Patients Currently in Follow-Up
Patient Group Number of Patients
Converted at six-month visit 6
Converted, less than six months of follow-up 1
Not converted at six-month visit 5
Not converted, less than six months of follow-up 4
TOTAL 16 patients in follow-up
  • Of the seven conversions, four are AIS C conversions at this time, meaning these four patients have recovered both sensory and motor function. These conversions to AIS C have occurred as early as one month and as late as 24 months after Neuro-Spinal Scaffold Having assessments of motor improvements occurring one or two years post-implantation is uncommon and may be indicative of prolonged neural repair.
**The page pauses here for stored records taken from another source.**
Lemma dialog_ends_ranked sid phone inputs w s :
  ussd_inv w → up w → session_step sid w = Some s → ¬ asked_again sid phone inputs w →
  (rank s ≤ length inputs)%nat → ∃ r, r ∈ (dialog sid phone inputs w).1 ∧ ends r.
Proof.
  revert w s. induction inputs as [|input inputs IH]; intros w s HI Hup Hs Hag Hlen.
  { pose proof (rank_pos s). cbn in Hlen. lia. }
  cbn [asked_again dialog] in *. rewrite Hs in Hag.
  pose proof (handle_follows sid phone input w HI Hup) as (HI'&Hup'&Hm).
  unfold follows in Hm. rewrite Hs in Hm. destruct (run (handle _) w) as [r w1]; cbn [fst snd] in *.
  specialize (IH w1). destruct (dialog sid phone inputs w1) as [rs w2]; cbn [fst] in *.
  destruct (answer w s input) as [|s'|] eqn:Ha.
  - destruct Hag. by left.
  - apply answer_rank in Ha. destruct Hm as [Hs' _].
    destruct (IH s') as (r'&Hin&Hr'); [tauto..|cbn in Hlen; lia|]. exists r'. split; [by right|done].
  - exists r. split; [left|]. by destruct Hm as [[_ [text ->]]|(e&->&_)].
Qed.

(** C22: No dialog goes on for ever: from any question on, seven answers that are taken bring
    it to its end, whichever way they take through the menu. *)
Theorem dialog_ends sid phone inputs w s :
  ussd_inv w → up w → session_step sid w = Some s → ¬ asked_again sid phone inputs w →
  (7 ≤ length inputs)%nat → ∃ r, r ∈ (dialog sid phone inputs w).1 ∧ ends r.
Proof.
  intros HI Hup Hs Hag Hlen. pose proof (rank_pos s).
  eapply dialog_ends_ranked; [done..|lia].
Qed.

(** ** Answers to the end *)

Lemma saved_saved j j' w :
  session_key (member "sessionId" j') = session_key (member "sessionId" j) →
  saved j' (saved j w) = saved j' w.
Proof.
  intros Hk. unfold saved.
  change (uw_store (set_store CacheConn ?st w)) with st.
  change (uw_now (set_store CacheConn ?st w)) with (uw_now w).
  by rewrite set_store_set_store, Hk, insert_insert_eq.
Qed.
Lemma dialog_cons sid phone input inputs w r w1 :
  run (handle (inbound sid phone input)) w = (r, w1) →
  dialog sid phone (input :: inputs) w =
  (r :: (dialog sid phone inputs w1).1, (dialog sid phone inputs w1).2).
Proof. cbn [dialog]. intros ->. by destruct (dialog sid phone inputs w1). Qed.


(** An answer that is taken. *)
Lemma handle_next sid phone input j s' patch text w :
  up w → ussd_inv (saved j w) →
  session_key (member "sessionId" j) = session_key (JStr <$> sid) →
  session_key (member "sessionId" (with_step j s' patch)) = session_key (JStr <$> sid) →
  run (route j input) (saved j w) = run (setStep j s' patch ;; mret (con text)) (saved j w) →
  run (handle (inbound sid phone input)) (saved j w) =
    (Ok (con text), saved (with_step j s' patch) w) ∧
  ussd_inv (saved (with_step j s' patch) w).
Proof.
  intros Hup HI Hk Hk' Hr.
  assert (run (handle (inbound sid phone input)) (saved j w) =
          (Ok (con text), saved (with_step j s' patch) w)) as E.
  { rewrite run_handle, session_json_saved by (done || apply up_saved).
    rewrite Hr, run_bind, run_setStep by apply up_saved.
    rewrite saved_saved by (by rewrite Hk, Hk'). done. }
  split; [exact E|].
  destruct (handle_follows sid phone input (saved j w) HI (up_saved _ _)) as [HI' _]. by rewrite E in HI'.
Qed.
Lemma handle_start sid phone input w :
  ussd_inv w → up w → session_json sid w = None →
  run (handle (inbound sid phone input)) w =
    (Ok renderRoot, saved (session_state sid phone ROOT [] (uw_now w)) w) ∧
  ussd_inv (saved (session_state sid phone ROOT [] (uw_now w)) w).
Proof.
  intros HI Hup Hs.
  assert (run (handle (inbound sid phone input)) w =
          (Ok renderRoot, saved (session_state sid phone ROOT [] (uw_now w)) w)) as E
    by (by rewrite run_handle, Hs, run_start).
  split; [exact E|]. destruct (handle_follows sid phone input w HI Hup) as [HI' _]. by rewrite E in HI'.
Qed.

(** The reference that the next report gets. *)
Definition next_reference (w : UssdW) : string :=
  "EHT-" +:+ str_of_Z (local_year (uw_now w)) +:+ "-" +:+ uss_base36 (uw_draws w).

Lemma run_createWithUniqueCaseReference n c d w :
  map_Forall (λ _ r, rr_caseReference r ≠ next_reference w) (uw_reports w) →
  let id := uss_uuid (S (uw_draws w)) in
  let r := new_report (next_reference w) c d id in
  run (createWithUniqueCaseReference n (Some (JStr (category_name c))) (Some (JStr d))) w =
  (Ok r, w{{uw_draws := S (S (uw_draws w)); uw_reports := <[id := r]> (uw_reports w)}}).
Proof.
  intros Hfresh id r.
  assert (run generateCaseReference w = (Ok (next_reference w), w{{uw_draws ::= S}})) as E by done.
  assert (∀ w, run (enum_arg category_name all_categories (Some (JStr (category_name c)))) w = (Ok c, w))
    as Ec by (intros w'; by destruct c).
  assert (run (report_create (new_report (next_reference w) c d)) (w{{uw_draws ::= S}}) =
    (Ok r, w{{uw_draws := S (S (uw_draws w)); uw_reports := <[id := r]> (uw_reports w)}})) as Er.
  { unfold report_create. rewrite run_act_outcome.
    rewrite bool_decide_eq_true_2 by exact Hfresh. done. }
  destruct n; cbn [createWithUniqueCaseReference];
    (rewrite run_bind, E, run_bind, run_attempt, run_bind, Ec, run_bind;
     unfold text_arg; rewrite run_ret; cbv beta iota; by rewrite Er).
Qed.
Lemma run_report_createAnonymous c d w :
  map_Forall (λ _ r, rr_caseReference r ≠ next_reference w) (uw_reports w) →
  ∃ id w', run (report_createAnonymous (Some (JStr (category_name c))) (Some (JStr d))) w =
      (Ok (new_report (next_reference w) c d id), w') ∧
    uw_reports w' = <[id := new_report (next_reference w) c d id]> (uw_reports w).
Proof.
  intros Hfresh. exists (uss_uuid (S (uw_draws w))). eexists. unfold report_createAnonymous.
  rewrite run_bind, run_createWithUniqueCaseReference by done. by split.
Qed.

(** One more answer of a dialog: the next state and the goal that it is taken so. *)
Ltac next_answer sid phone i j s patch text w jn :=
  let E := fresh "E" in let HI := fresh "HI" in
  destruct (handle_next sid phone i j s patch text w) as [E HI];
  [done..|by destruct sid, phone|by destruct sid, phone| |
   rewrite (dialog_cons _ _ _ _ _ _ _ E); clear E; set (jn := with_step j s patch) in *].
(** What the handler of a step computes of a concrete session. *)
Ltac at_step sid phone h :=
  match goal with |- run ?r _ = _ => replace r with h by (by destruct sid, phone) end.

(** C23: A caller who dials, chooses a category, says what happened and confirms has filed
    exactly that report, and is told its reference. *)
Theorem report_filed sid phone first n text label category w :
  ussd_inv w → up w → session_json sid w = None →
  chosen_category n = Some (label, category) → truthy (trim text) = true →
  map_Forall (λ _ r, rr_caseReference r ≠ next_reference w) (uw_reports w) →
  let '(rs, w') := dialog sid phone [first; "1"; n; text; "1"] w in
  last rs = Some (Ok (fin ("Report submitted. Your Case Reference is " +:+ next_reference w +:+
                           ". Keep it to check status later."))) ∧
  session_json sid w' = None ∧
  ∃ id, uw_reports w' =
    <[id := new_report (next_reference w) category (trim text) id]> (uw_reports w).
Proof.
  intros HI Hup Hs Hn Ht Hfresh.
  destruct (handle_start sid phone first w HI Hup Hs) as [E0 HI0].
  rewrite (dialog_cons _ _ _ _ _ _ _ E0). set (j0 := session_state _ _ _ _ _) in *.
  next_answer sid phone "1" j0 REPORT_CATEGORY (@nil (string * string))
    ("Select category:" +:+ newline +:+ category_list) w j1; [by destruct sid, phone|].
  next_answer sid phone n j1 REPORT_DESCRIPTION
    [("category", category_name category); ("categoryLabel", label)]
    "Briefly describe what happened:" w j2.
  { at_step sid phone (fromReportCategory j1 n). unfold fromReportCategory. by rewrite Hn. }
  next_answer sid phone text j2 REPORT_CONFIRM [("description", trim text)]
    (lines ["Category: " +:+ label; "Submit this report?"; "1. Yes"; "2. No, cancel"]) w j3.
  { at_step sid phone (fromReportDescription j2 text). unfold fromReportDescription.
    rewrite Ht. by destruct sid, phone. }
  cbn [dialog fst snd].
  rewrite run_handle, session_json_saved by (done || apply up_saved || by destruct sid, phone).
  assert (route j3 "1" =
    (report ← report_createAnonymous (Some (JStr (category_name category)))
                (Some (JStr (trim text)));
     state_end j3 ;;
     mret (fin ("Report submitted. Your Case Reference is " +:+ rr_caseReference report +:+
                ". Keep it to check status later.")))) as -> by (by destruct sid, phone).
  destruct (run_report_createAnonymous category (trim text) (saved j3 w)) as (id&w4&Hrun&Hrows);
    [exact Hfresh|].
  pose proof (quiet_up _ (saved j3 w) (quiet_report_createAnonymous
    (Some (JStr (category_name category))) (Some (JStr (trim text)))) (up_saved _ _)) as Hup4.
  rewrite Hrun in Hup4. cbn [snd] in Hup4.
  rewrite run_bind, Hrun, run_bind. unfold state_end. rewrite run_session_end by done.
  rewrite run_ret. cbn [fst snd]. split; [done|]. split.
  - apply session_json_ended. by destruct sid, phone.
  - exists id. exact Hrows.
Qed.

(** What is kept of a name: nothing for 0. *)
Definition typed_name (input : string) : string :=
  if bool_decide (trim input = "0") then "" else trim input.
Definition name_column (name : string) : option string :=
  if truthy name then Some name else None.

Lemma run_missing_createAnonymous pt d day date area name phone w :
  Date_parse day = Some date →
  ∃ id w', run (missing_createAnonymous (Some (JStr (person_type_name pt))) (Some (JStr d))
        (Some (JStr day)) (Some (JStr area)) (or_undefined (Some (JStr name)))
        (JStr <$> phone)) w =
      (Ok (new_missing phone pt (name_column name) d date area id (uw_now w)), w') ∧
    uw_missing w' =
      <[id := new_missing phone pt (name_column name) d date area id (uw_now w)]> (uw_missing w).
Proof.
  intros Hday. exists (uss_uuid (uw_draws w)). eexists. unfold missing_createAnonymous.
  assert (∀ o (w : UssdW), run (opt_text_arg (JStr <$> o)) w = (Ok o, w)) as Eo by (by intros []).
  assert (or_undefined (or_undefined (Some (JStr name))) = JStr <$> name_column name) as ->
    by (by destruct name).
  assert (∀ w, run (enum_arg person_type_name [WOMAN; CHILD] (Some (JStr (person_type_name pt)))) w
    = (Ok pt, w)) as Ep by (intros w'; by destruct pt).
  rewrite run_bind, Eo, run_bind, Ep, run_bind, Eo, run_bind. unfold text_arg. rewrite run_ret.
  rewrite run_bind. unfold date_arg. rewrite Hday. by split.
Qed.

Definition chosen_type (input : string) : option MissingPersonType :=
  if bool_decide (input = "1") then Some WOMAN
  else if bool_decide (input = "2") then Some CHILD else None.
One of the two patients who recently converted was implanted with the Neuro-Spinal Scaffold in January 2017 by Travis Dumont, director of the Neurovascular Program and Principal Investigator at Banner – University Medical Center Tucson in Tucson, USA. This patient initially converted from complete AIS A SCI to sensory incomplete AIS B SCI at two months but reverted back to AIS A at three months. Subsequently, at the six-month visit, the patient converted from AIS A to AIS B. This conversion to AIS B at six months will be included in the primary endpoint analysis of AIS improvements from baseline at the six-month visit.
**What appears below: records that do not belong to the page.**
(** The second confirmation completes the review. *)
Definition confirm_second (admin : CurrentUser) (id : string) (profile : Profile)
    (reviewNotes : option string) : prog VicW Profile :=
  let status := deriveStatus ((vf_gates profile){{g_isChildSafetyReviewed := true}}) in
  updated ← conditionalUpdate id (vf_updatedAt profile)
    (λ _ p, p{{vf_gates -> g_isChildSafetyReviewed := true; vf_status := status}})
    admin "VICTIM_PROFILE_CHILD_SAFETY_REVIEWED" profile;
  invalidateVictimProfileEverywhere keyPrefix id ;;
  auditSuccess admin "VICTIM_PROFILE_CHILD_SAFETY_REVIEWED" profile (no_opts{{
    ao_reason := reviewNotes;
    ao_diff := status_diff profile status ++
      [("firstConfirmedBy", json_opt (by_id (vf_first profile)));
       ("secondConfirmedBy", JStr (cu_id admin))];
    ao_metadata := [("stage", JStr "second_confirmation")] }}) ;;
  notifyCreator "notification.victim_profile_child_safety_reviewed" profile
    [("status", json_status status)] ;;
  mret updated.

Definition reverse_review (admin : CurrentUser) (id : string) (profile : Profile)
    (reviewNotes : option string) : prog VicW Profile :=
  let status := deriveStatus ((vf_gates profile){{g_isChildSafetyReviewed := false;
                                                  g_isAdminApproved := false}}) in
  updated ← conditionalUpdate id (vf_updatedAt profile)
    (λ _ p, p{{vf_gates -> g_isChildSafetyReviewed := false; vf_first := nobody;
               vf_gates -> g_isAdminApproved := false; vf_isPublished := false;
               vf_status := status}})
    admin "VICTIM_PROFILE_CHILD_SAFETY_REVIEW_REVERSED" profile;
  invalidateVictimProfileEverywhere keyPrefix id ;;
  auditSuccess admin "VICTIM_PROFILE_CHILD_SAFETY_REVIEW_REVERSED" profile (no_opts{{
    ao_reason := reviewNotes; ao_diff := status_diff profile status ++ review_reversal profile;
    ao_metadata := [("stage", JStr "reversal")] }}) ;;
  notifyCreator "notification.victim_profile_child_safety_reviewed" profile
    [("status", json_status status)] ;;
  mret updated.

Definition updateChildSafetyReview (admin : CurrentUser) (id : string)
    (isChildSafetyReviewed : bool) (reviewNotes : option string) : prog VicW Profile :=
  profile ← getProfileOr404 id;
  assertAdminCanAccessProfile admin profile "VICTIM_PROFILE_CHILD_SAFETY_REVIEWED" ;;
  (if g_involvesChild (vf_gates profile) then mret () else
   emitProfileFailure admin "VICTIM_PROFILE_CHILD_SAFETY_REVIEWED" profile
     "child_safety_review_not_applicable" "FAILURE" [] [] ;;
   Throw (BadRequest "child_safety_review_not_applicable")) ;;
  if isChildSafetyReviewed then
    if negb (truthy_opt (by_id (vf_first profile))) then
      confirm_first admin id profile reviewNotes
    else if bool_decide (by_id (vf_first profile) = Some (cu_id admin)) then
      emitProfileFailure admin "VICTIM_PROFILE_CHILD_SAFETY_REVIEWED" profile
        "child_safety_review_requires_second_admin" "DENIED" []
        [("firstConfirmedBy", json_opt (by_id (vf_first profile)))] ;;
      Throw (BadRequest "child_safety_review_requires_second_admin")
    else confirm_second admin id profile reviewNotes
  else reverse_review admin id profile reviewNotes.

Definition revokeConsent (admin : CurrentUser) (id : string) (reason : option string)
    : prog VicW Profile :=
  profile ← getProfileOr404 id;
  assertAdminCanAccessProfile admin profile "VICTIM_PROFILE_CONSENT_REVOKED" ;;
  (if g_hasConsent (vf_gates profile) then mret () else
   emitProfileFailure admin "VICTIM_PROFILE_CONSENT_REVOKED" profile
     "consent_not_currently_recorded" "FAILURE" [] [] ;;
   Throw (BadRequest "consent_not_currently_recorded")) ;;
  let status := deriveStatus ((vf_gates profile){{g_hasConsent := false;
                                                  g_isAdminApproved := false}}) in
  updated ← conditionalUpdate id (vf_updatedAt profile)
    (λ _ p, p{{vf_gates -> g_hasConsent := false; vf_consent -> cs_at := None;
               vf_consent -> cs_recordedBy := None; vf_gates -> g_isAdminApproved := false;
               vf_isPublished := false; vf_status := status}})
    admin "VICTIM_PROFILE_CONSENT_REVOKED" profile;
  invalidateVictimProfileEverywhere keyPrefix id ;;
  auditSuccess admin "VICTIM_PROFILE_CONSENT_REVOKED" profile (no_opts{{
    ao_reason := reason;
    ao_diff := status_diff profile status ++ review_reversal profile ++
      [("previousConsentAt", from_option JNum JNull (cs_at (vf_consent profile)));
       ("previousConsentRecordedBy", json_opt (cs_recordedBy (vf_consent profile)))] }}) ;;
  notifyCreator "notification.victim_profile_consent_revoked" profile
    [("actorId", JStr (cu_id admin))] ;;
  mret updated.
Dumont says, “This patient has demonstrated motor improvements from baseline assessments, and the conversion to AIS B at the six-month visit is encouraging.”

The other patient who recently converted was implanted in June 2017 by Dan Altman, Nestor Tomycz, and Terrence Julien at Allegheny General Hospital in Pittsburgh, USA. The patient converted from complete AIS A SCI to motor incomplete AIS C SCI between the hospital discharge and one-month visits. At baseline, the patient was assessed to have a T6 neurological level of injury (NLI).

This is the second patient in the INSPIRE study to have reached AIS C motor incomplete classification at the one-month evaluation and the fourth patient in the INSPIRE study to have reached AIS C motor incomplete classification.

Julien, system co-director of Minimally Invasive Spine Surgery and principal investigator, says, “A conversion to AIS C at one month for a patient with a T6 level of injury is rare. I look forward to continuing to track the patient’s progress and hope that the patient continues to show signs of neurological recovery.”